He recently realized: If you can’t beat them, join them.
Johnson, a former Phoenix mayor who most recently helped to spearhead Arizona’s failed “open primaries” initiative, Prop 140, is taking over the No Labels Party and rebranding it as a political home for independents.

No Labels became an official Arizona state party in 2023, but it had national political ambitions. Amid mass frustration with both of last year’s presidential candidates, the group announced it will run a third-party, centrist alternative.
But it couldn’t find the right person for the job. So it gave up.
While No Labels was searching for a centrist presidential nominee, Johnson was running Prop 140, an Arizona ballot measure to create an open primary system where every candidate runs against each other in a primary.
It was a solution to the plight of the independent: Even though more than a third of Arizona voters are registered as independents, they have little say in who ends up on their ballots. Unaffiliated voters can’t automatically vote in party primaries — they have to request a ballot, and few actually do.
And because independent candidates don’t run in partisan primaries, they have to gather far more petition signatures to qualify for the general election ballot.
Plus, proponents argued that opening the primaries would weed out extreme candidates by requiring them to appeal beyond their party’s base. But both Republican and Democrat-backed groups spent heavily to oppose the measure.
More than 58% of voters shot down Johnson’s open primaries measure last year. And No Labels voters memorably received blank primary election ballots as the party refused to let local candidates use its namesake.
But in the quiet collapse of Arizona’s No Labels movement, Johnson saw an opening.
He’s taken control of the party and rebranded it as the “Arizona Independent Party.” The name change was part of the agreement to inherit No Label’s spot on the ballot and more than 42,000 registered voters.
It’s a clever naming scheme, considering “independents” — who are technically registered to vote under “party not designated” or PND — make up 35% of Arizona’s electorate, comprising the second-largest bloc of voters.
After losing the Prop 140 effort, Johnson said he was already working with the measure’s campaign staff to create a state political — or anti-political — party.

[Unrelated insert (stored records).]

(* ===== verification/CoordFacts.v ===== *)
(** Reference accounting and capacity over all groups of a coordinator.

    The managers of a coordinator share one pool: each one's invariant of [Group]
    holds with the references of the others, and the blocks a request has not
    cached yet belong to it alone. *)

From S2P Require Import Prelude FreeQueue Request Hashing Metrics BlockPool KVSpec SingleType Group Coordinator.
Local Open Scope Z_scope.

(** ** What one call does to the blocks of a request *)

Module Effects.
Import Pool PoolFacts PoolSession Session Accounting GroupSession.

Definition cached_count (m : Manager) (rid : string) : Z := default 0 (num_cached_block m !! rid).

(** The blocks of [rid] beyond its cached ones are fresh (or null). *)
Definition uncached (p : BlockPool) (m : Manager) (rid : string) : Prop :=
  0 <= cached_count m rid
  /\ forall i r, cached_count m rid <= Z.of_nat i -> Manager.blocks_of rid m !! i = Some r -> r = RBlk 0 \/ fresh p r.

Record effect (p p' : BlockPool) (m m' : Manager) (rid : string) : Prop := {
  e_config : mgr_config m' = mgr_config m;
  e_pool : config p' = config p;
  e_blocks : forall rid', rid' <> rid -> Manager.blocks_of rid' m' = Manager.blocks_of rid' m;
  e_count : forall rid', rid' <> rid -> num_cached_block m' !! rid' = num_cached_block m !! rid';
  e_undist : undisturbed p p' (Manager.blocks_of rid m);
  e_own : uncached p m rid -> uncached p' m' rid;
}.

Section effects.
Context {E : Env}.

Lemma undisturbed_weaken p p' l l' : undisturbed p p' l -> (forall r, r ∈ l -> r ∈ l') -> undisturbed p p' l'.
Proof. intros H Hl r Hu Hr. apply H; [done|]. intros Hin. by apply Hr, Hl. Qed.

Lemma nil_in (l : list ref) r : r ∈ [] -> r ∈ l.
Proof. by intros ?%not_elem_of_nil. Qed.

(** The blocks of a request are usable or null. *)
Lemma blocks_usable p m other free rid r : group_ok p m other free -> r ∈ Manager.blocks_of rid m -> r = RBlk 0 \/ usable p r.
Proof.
  intros Hg Hr. destruct (decide (r = RBlk 0)) as [|Hne]; [by left|right]. split; [|done].
  by apply (blocks_of_in _ _ _ _ rid Hg).
Qed.

Lemma updated_blocks p p' m m' other free' rid l : updated p p' m m' other free' rid l ->
  Manager.blocks_of rid m' = l /\ forall rid', rid' <> rid -> Manager.blocks_of rid' m' = Manager.blocks_of rid' m.
Proof.
  intros [_ _ Hb _]. unfold Manager.blocks_of. rewrite Hb. split; [by rewrite lookup_insert_eq|].
  intros rid' Hr. by rewrite lookup_insert_ne.
Qed.

(** Appending fresh blocks. *)
Lemma uncached_app p p' m m' rid new other free : group_ok p m other free -> undisturbed p p' [] ->
  Manager.blocks_of rid m' = Manager.blocks_of rid m ++ new -> cached_count m' rid = cached_count m rid ->
  Forall (fresh p') new -> uncached p m rid -> uncached p' m' rid.
Proof.
  intros Hg Hun Hb Hc Hnew [H0 Hunc]. split; [by rewrite Hc|]. intros i r. rewrite Hb, Hc. intros Hi Hr.
  apply lookup_app_Some in Hr as [Hr|[_ Hr]].
  - destruct (Hunc i r Hi Hr) as [|Hf]; [by left|].
    destruct (blocks_usable _ _ _ _ rid r Hg) as [|Hu]; [by eapply list_elem_of_lookup_2|by left|].
    right. apply Hun; [done|apply not_elem_of_nil|done].
  - right. rewrite Forall_forall in Hnew. apply Hnew. by eapply list_elem_of_lookup_2.
Qed.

“I think you call it luck or karma, faith,” Johnson said. “I don’t know how it completely came about, but what I do know is that when we lost that election, we were looking for a way to be able to open it up and let that group of voters participate. And lo and behold, it showed up.”
Johnson described the handoff as an amicable agreement with No Labels co-founder Nancy Jacobson. There were only two members on Arizona’s No Labels board, and at the direction of the national leadership, they made Johnson chairman.
Secretary of State Adrian Fontes approved No Labels’ name change, which takes effect on Dec. 1. He told 12News’ Brahm Resnik he’ll work on making sure voters know the difference between selecting no party and the new Arizona Independent Party on registration forms.
The independent platform
No Labels secured ballot access in Arizona to advance a presidential campaign. So when non-presidential statewide candidates began running under its banner in 2024, the party sued to stop it, but eventually got shut down by an appeals court.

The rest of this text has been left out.